EXERCISE AIM: Repeat only the lines below from the one containing "by (symmetry; apply (Nat.div_unique" through the one containing "split; [|reflexivity]. f_equal.", inclusive, exactly as written.

EXERCISE MATERIALS:

(** The loop over the pairs. *)
Lemma calcCoherence_effect (g1 g2 : list Z) (n0 : CoherenceNode.t) (w0 : list (list D))
  (s1 : CumulativeTFR.t D) :
  let n1 := length g1 in
  let n2 := length g2 in
  well_formed (Z.of_nat n1) (Z.of_nat n2) s1 ->
  length w0 = (n1 * n2)%nat ->
  Forall (fun row => (Z.to_nat (nFreqs s1) <= length row)%nat) w0 ->
  calcCoherence (updateGroup g1 g2 n0) w0 s1
  = Some (imap_upto (n1 * n2) (pair_row s1 n1 n2) w0, after_pairs s1 n1 n2 (n1 * n2)).
Proof.
  intros n1 n2 Hw Hlen Hrows.
  unfold calcCoherence, updateGroup. cbn [nGroup1Chans nGroup2Chans].
  rewrite !Nat2Z.id. fold n1 n2.
  pose (W := fun c => imap_upto c (pair_row s1 n1 n2) w0).
  pose (Inv := fun (i : nat) (wc : list (list D) * nat) (s : CumulativeTFR.t D) =>
                 wc = (W (i * n2)%nat, (i * n2)%nat) /\ s = after_pairs s1 n1 n2 (i * n2)).
  assert (Hloop : triple (Inv 0%nat (w0, 0%nat))
            (for_loop 0 n1 (fun itX wc =>
               for_loop 0 n2 (fun itY wc =>
                 bind (check (wc.1 !! wc.2)) (fun row =>
                   bind (getMeanCoherence itX (itY + n1) row wc.2) (fun r =>
                     ret (<[wc.2 := r.1]> wc.1, S wc.2)))) wc) (w0, 0%nat))
            (Inv (0 + n1)%nat)).
  { apply triple_for_loop. intros i wc Hi.
    pose (Inv' := fun (j : nat) (wc : list (list D) * nat) (s : CumulativeTFR.t D) =>
                    wc = (W (i * n2 + j)%nat, (i * n2 + j)%nat)
                    /\ s = after_pairs s1 n1 n2 (i * n2 + j)).
    apply (triple_weaken _ (Inv' 0%nat wc) _ _ (Inv' (0 + n2)%nat)).
    - apply triple_for_loop. intros j wc' Hj s [-> ->]. cbn [fst snd].
      set (c := (i * n2 + j)%nat).
      assert (Hc : (c < n1 * n2)%nat) by (unfold c; nia).
      assert (Hi' : (c / n2)%nat = i)
        by (symmetry; apply (Nat.div_unique c n2 i j); unfold c; lia).
      assert (Hj' : (c mod n2)%nat = j)
        by (symmetry; apply (Nat.mod_unique c n2 i j); unfold c; lia).
      destruct (lookup_lt_is_Some_2 w0 c) as [row Hrow]; [lia|].
      assert (Hlr : (Z.to_nat (nFreqs s1) <= length row)%nat)
        by (eapply Forall_lookup_1 in Hrows; [exact Hrows | exact Hrow]).
      destruct (pair_step s1 n1 n2 c row Hw Hc Hlr) as [std E].
      rewrite Hi', Hj' in E.
      unfold bind, check, read, ret. unfold W at 1.
      rewrite lookup_imap_upto_ge, Hrow by lia. rewrite E. cbn [fst snd].
      eexists _, _. split; [reflexivity|]. unfold Inv', W.
      replace (i * n2 + S j)%nat with (S c) by (unfold c; lia).
      split; [|reflexivity]. f_equal.
      apply (insert_imap_upto_old (pair_row s1 n1 n2)). exact Hrow.
    - intros s [-> ->]. unfold Inv'. now rewrite Nat.add_0_r.
    - intros wc' s [-> ->]. unfold Inv.
      replace (S i * n2)%nat with (i * n2 + (0 + n2))%nat by lia. now split. }
  destruct (Hloop s1) as (wc & s' & E & -> & ->).
  { unfold Inv, W, after_pairs. cbn [Nat.mul]. rewrite imap_upto_0. split; [reflexivity|].
    rewrite imap_upto_0. now destruct s1. }
  unfold bind at 1. rewrite E. reflexivity.
Qed.


Lemma coherences_after_pairs (s1 : CumulativeTFR.t D) (n1 n2 j j' x y c f : nat) :
  (c < j)%nat -> (c < j')%nat ->
  coherences (after_pairs s1 n1 n2 j) x y c f = coherences (after_pairs s1 n1 n2 j') x y c f.
Proof.
  intros Hj Hj'. unfold coherences, after_pairs. cbn [nTimes set_pxys].
  apply List.map_ext. intros k. unfold coherence, mean_power, mean_cross.
  cbn [powBuffer pxys set_pxys]. unfold at3 at 1 4.
  now rewrite !lookup_imap_upto_lt by assumption.
Qed.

RESULT OF THIS TASK:
        by (symmetry; apply (Nat.div_unique c n2 i j); unfold c; lia).
      assert (Hj' : (c mod n2)%nat = j)
        by (symmetry; apply (Nat.mod_unique c n2 i j); unfold c; lia).
      destruct (lookup_lt_is_Some_2 w0 c) as [row Hrow]; [lia|].
      assert (Hlr : (Z.to_nat (nFreqs s1) <= length row)%nat)
        by (eapply Forall_lookup_1 in Hrows; [exact Hrows | exact Hrow]).
      destruct (pair_step s1 n1 n2 c row Hw Hc Hlr) as [std E].
      rewrite Hi', Hj' in E.
      unfold bind, check, read, ret. unfold W at 1.
      rewrite lookup_imap_upto_ge, Hrow by lia. rewrite E. cbn [fst snd].
      eexists _, _. split; [reflexivity|]. unfold Inv', W.
      replace (i * n2 + S j)%nat with (S c) by (unfold c; lia).
      split; [|reflexivity]. f_equal.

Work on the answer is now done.